◆ DATASET ◆
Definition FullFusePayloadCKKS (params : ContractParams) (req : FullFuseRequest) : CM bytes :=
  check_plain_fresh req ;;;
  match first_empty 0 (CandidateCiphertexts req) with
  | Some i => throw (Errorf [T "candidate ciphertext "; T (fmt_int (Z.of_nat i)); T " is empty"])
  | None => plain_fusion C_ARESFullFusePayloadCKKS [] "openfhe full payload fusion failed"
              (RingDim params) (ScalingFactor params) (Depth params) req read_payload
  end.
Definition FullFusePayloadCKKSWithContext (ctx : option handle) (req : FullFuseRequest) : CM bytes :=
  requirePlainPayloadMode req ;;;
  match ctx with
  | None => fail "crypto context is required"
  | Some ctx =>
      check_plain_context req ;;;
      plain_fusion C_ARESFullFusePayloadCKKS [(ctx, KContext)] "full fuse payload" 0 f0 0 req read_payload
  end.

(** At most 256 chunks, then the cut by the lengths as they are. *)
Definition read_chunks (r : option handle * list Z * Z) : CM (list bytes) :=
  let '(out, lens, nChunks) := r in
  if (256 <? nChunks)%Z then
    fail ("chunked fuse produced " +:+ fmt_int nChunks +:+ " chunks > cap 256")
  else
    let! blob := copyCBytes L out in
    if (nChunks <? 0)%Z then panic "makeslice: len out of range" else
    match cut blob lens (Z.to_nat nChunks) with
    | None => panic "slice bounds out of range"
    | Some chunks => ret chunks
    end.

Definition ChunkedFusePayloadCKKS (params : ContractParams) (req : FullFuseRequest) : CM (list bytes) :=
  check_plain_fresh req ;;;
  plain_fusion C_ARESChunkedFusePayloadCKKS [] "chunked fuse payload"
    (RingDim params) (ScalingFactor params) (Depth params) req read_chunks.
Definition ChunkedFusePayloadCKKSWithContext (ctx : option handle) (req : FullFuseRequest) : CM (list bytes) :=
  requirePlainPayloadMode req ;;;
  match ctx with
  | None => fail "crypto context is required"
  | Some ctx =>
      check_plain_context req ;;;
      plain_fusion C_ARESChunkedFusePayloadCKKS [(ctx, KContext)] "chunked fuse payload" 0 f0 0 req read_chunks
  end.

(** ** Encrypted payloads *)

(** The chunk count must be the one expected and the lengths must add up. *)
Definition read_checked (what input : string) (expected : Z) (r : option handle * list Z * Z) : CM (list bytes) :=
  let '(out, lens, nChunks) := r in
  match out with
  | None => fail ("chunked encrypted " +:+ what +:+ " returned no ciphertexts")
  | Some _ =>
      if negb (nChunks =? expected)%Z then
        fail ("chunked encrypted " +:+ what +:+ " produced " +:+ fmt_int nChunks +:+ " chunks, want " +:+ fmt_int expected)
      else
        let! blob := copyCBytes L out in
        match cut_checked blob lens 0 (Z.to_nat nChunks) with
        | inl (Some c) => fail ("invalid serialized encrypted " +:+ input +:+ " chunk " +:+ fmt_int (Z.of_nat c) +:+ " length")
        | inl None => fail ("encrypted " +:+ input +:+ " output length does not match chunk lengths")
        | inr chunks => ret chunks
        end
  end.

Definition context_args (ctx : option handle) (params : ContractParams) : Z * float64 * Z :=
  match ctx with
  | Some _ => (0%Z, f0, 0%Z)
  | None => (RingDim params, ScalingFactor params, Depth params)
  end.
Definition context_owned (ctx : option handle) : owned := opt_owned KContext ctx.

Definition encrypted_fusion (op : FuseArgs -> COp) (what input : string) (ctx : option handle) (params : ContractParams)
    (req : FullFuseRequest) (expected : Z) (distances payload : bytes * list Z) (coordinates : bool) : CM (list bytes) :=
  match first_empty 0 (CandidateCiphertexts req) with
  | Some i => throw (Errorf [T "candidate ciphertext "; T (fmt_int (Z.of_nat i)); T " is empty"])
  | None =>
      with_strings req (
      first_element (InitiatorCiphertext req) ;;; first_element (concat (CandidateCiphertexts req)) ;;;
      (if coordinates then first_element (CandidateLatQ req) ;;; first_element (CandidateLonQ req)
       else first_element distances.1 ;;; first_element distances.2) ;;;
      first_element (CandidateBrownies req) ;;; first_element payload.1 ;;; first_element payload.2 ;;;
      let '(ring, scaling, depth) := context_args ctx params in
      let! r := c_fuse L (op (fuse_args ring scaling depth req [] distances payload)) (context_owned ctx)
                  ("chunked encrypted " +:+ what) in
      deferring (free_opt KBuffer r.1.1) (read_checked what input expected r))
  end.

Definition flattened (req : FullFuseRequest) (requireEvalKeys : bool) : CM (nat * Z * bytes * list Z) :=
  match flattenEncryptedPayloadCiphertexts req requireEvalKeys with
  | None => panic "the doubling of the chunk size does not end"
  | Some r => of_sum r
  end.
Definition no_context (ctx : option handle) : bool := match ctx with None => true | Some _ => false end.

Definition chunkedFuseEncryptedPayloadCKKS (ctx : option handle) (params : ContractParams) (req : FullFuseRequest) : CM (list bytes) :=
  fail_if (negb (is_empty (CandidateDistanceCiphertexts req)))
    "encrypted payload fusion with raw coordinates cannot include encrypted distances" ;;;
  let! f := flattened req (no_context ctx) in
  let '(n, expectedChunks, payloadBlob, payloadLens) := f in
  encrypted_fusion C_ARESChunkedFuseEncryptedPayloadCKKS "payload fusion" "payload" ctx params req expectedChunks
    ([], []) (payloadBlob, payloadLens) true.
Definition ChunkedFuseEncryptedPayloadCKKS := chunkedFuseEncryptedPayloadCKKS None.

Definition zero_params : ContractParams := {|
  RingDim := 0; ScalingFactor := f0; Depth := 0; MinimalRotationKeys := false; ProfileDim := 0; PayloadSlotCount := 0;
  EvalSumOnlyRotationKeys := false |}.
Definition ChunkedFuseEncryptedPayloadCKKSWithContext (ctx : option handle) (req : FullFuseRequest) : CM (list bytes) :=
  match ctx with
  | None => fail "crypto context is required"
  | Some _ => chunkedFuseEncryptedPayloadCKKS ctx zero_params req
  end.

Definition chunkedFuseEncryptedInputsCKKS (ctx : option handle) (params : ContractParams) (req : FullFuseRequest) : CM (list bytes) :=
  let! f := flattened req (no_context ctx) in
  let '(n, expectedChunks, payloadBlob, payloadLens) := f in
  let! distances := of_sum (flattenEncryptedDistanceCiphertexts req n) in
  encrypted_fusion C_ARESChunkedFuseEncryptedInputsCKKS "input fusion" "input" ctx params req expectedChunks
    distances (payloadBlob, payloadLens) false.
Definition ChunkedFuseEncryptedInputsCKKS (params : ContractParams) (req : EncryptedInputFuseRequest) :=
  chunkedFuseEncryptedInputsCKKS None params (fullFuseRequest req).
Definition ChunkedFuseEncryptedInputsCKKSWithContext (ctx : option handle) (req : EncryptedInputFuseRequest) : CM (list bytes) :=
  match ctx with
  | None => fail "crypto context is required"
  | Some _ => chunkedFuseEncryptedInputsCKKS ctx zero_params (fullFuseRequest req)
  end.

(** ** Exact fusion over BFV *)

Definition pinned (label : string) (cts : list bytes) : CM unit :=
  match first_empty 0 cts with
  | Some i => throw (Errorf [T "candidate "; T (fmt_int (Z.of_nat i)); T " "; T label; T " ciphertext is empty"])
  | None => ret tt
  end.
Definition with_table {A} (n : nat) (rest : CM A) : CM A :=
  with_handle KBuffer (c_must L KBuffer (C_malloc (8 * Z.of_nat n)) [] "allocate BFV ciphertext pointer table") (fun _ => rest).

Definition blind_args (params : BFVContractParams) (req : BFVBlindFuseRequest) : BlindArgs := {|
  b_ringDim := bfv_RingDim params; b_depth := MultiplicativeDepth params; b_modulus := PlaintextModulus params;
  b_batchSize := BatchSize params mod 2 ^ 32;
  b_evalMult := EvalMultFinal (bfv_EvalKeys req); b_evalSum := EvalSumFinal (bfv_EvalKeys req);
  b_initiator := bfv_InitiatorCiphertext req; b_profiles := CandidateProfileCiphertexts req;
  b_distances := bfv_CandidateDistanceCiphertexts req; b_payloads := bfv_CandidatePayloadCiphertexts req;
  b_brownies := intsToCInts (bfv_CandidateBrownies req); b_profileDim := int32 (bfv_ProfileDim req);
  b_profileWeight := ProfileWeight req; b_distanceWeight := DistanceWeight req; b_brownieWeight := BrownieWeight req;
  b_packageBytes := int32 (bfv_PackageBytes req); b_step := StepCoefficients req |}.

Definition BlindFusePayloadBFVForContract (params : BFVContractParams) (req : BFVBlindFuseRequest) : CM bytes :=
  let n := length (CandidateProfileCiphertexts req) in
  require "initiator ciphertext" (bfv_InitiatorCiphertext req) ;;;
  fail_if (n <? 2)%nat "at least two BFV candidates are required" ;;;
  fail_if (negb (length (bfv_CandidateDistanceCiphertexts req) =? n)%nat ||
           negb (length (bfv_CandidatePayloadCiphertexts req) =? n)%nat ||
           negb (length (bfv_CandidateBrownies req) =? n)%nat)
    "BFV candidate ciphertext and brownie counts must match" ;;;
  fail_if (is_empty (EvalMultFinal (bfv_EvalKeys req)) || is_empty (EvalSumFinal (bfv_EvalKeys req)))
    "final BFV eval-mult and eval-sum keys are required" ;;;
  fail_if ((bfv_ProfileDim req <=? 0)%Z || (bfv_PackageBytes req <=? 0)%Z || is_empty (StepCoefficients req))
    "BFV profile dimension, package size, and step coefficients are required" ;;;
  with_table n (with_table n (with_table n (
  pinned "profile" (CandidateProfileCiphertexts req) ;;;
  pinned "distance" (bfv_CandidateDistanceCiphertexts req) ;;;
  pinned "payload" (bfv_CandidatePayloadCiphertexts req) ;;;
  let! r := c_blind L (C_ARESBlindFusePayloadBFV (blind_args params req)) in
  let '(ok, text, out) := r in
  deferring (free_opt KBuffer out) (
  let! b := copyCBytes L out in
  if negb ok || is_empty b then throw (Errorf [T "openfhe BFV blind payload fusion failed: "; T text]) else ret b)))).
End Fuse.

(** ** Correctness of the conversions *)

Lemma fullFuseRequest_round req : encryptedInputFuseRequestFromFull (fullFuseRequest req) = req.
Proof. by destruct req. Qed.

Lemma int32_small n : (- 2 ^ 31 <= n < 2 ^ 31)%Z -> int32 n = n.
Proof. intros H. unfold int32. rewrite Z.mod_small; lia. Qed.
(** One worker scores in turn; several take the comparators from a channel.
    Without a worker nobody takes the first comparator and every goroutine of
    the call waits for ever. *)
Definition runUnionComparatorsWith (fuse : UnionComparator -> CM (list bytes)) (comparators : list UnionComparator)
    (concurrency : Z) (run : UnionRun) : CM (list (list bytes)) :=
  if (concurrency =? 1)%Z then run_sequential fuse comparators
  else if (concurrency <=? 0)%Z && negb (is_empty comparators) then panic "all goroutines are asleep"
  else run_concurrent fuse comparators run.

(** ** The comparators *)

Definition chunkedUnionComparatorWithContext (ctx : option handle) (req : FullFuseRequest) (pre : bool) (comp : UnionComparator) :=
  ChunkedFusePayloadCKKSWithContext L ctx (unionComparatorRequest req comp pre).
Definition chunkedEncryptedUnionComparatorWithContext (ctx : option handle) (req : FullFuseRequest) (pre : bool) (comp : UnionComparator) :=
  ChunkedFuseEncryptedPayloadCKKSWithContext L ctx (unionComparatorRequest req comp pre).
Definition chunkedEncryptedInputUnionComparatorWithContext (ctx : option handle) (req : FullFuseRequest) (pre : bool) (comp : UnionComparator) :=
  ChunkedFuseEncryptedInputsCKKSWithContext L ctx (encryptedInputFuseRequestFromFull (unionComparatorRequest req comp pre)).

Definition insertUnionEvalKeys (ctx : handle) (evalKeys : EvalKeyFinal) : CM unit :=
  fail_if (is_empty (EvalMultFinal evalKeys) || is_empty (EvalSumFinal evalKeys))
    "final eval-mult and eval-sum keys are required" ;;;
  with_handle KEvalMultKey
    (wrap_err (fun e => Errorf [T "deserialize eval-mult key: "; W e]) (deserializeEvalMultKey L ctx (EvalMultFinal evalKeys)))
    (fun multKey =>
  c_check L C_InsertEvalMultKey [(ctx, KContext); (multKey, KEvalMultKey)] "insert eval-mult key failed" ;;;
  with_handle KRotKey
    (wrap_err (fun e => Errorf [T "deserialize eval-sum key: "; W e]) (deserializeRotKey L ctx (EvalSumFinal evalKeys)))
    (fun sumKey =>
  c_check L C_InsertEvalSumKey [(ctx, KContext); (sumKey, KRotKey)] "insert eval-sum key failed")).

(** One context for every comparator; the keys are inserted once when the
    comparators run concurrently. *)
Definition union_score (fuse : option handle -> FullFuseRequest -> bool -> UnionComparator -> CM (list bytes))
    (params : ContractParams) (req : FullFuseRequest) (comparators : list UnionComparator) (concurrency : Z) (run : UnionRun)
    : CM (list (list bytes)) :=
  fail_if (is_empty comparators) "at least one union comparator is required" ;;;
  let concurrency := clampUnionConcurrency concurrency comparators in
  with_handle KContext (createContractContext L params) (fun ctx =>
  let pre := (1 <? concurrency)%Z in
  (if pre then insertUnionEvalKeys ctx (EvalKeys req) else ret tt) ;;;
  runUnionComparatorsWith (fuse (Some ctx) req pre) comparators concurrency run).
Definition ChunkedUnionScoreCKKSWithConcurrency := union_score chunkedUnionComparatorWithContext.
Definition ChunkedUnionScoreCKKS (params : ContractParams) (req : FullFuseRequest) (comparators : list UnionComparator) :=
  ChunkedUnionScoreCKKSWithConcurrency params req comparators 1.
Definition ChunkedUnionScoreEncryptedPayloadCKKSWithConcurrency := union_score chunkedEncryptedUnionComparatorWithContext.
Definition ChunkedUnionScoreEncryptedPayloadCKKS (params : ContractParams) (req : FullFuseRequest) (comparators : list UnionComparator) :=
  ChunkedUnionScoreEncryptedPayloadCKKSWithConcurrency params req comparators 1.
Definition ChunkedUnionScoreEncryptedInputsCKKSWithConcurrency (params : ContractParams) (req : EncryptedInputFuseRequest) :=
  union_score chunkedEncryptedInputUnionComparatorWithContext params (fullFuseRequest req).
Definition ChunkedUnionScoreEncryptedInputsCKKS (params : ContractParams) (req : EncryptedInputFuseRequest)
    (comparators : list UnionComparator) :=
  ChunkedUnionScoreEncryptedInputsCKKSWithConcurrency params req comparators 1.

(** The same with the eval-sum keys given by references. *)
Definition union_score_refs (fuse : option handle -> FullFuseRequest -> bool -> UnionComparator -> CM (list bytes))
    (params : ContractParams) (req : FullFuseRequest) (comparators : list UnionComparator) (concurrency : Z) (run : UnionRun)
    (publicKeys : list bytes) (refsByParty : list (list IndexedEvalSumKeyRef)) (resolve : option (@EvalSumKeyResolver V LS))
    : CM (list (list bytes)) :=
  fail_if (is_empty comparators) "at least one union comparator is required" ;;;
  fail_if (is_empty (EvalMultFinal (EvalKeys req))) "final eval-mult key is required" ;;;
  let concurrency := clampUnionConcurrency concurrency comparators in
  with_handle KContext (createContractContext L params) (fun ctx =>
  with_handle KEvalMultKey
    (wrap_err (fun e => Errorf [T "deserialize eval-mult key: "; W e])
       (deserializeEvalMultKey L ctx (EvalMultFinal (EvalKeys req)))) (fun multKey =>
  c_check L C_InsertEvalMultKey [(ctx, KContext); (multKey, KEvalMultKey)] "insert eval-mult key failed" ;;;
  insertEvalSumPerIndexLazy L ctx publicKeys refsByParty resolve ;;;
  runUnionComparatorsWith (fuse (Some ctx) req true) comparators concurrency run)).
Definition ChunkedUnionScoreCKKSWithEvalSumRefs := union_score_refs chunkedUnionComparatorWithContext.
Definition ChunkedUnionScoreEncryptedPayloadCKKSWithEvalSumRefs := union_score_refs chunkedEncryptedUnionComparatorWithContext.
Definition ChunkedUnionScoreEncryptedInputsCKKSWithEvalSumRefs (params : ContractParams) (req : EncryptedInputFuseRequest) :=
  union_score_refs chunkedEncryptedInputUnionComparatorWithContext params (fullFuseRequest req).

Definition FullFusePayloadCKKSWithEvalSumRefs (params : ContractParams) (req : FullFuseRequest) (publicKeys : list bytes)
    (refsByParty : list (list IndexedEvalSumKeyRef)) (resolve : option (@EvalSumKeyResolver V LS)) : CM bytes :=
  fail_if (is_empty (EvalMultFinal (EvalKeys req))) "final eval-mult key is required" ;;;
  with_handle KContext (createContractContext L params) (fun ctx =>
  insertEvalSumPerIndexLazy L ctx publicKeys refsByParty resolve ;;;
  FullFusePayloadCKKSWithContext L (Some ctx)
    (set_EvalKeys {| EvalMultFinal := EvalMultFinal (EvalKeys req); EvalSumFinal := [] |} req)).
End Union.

◆ TASK INSTRUCTIONS ◆
Please copy out each line in the entries that mentions the string "openfhe".

◆ YOUR RESPONSE ◆
  | None => plain_fusion C_ARESFullFusePayloadCKKS [] "openfhe full payload fusion failed"
  if negb ok || is_empty b then throw (Errorf [T "openfhe BFV blind payload fusion failed: "; T text]) else ret b)))).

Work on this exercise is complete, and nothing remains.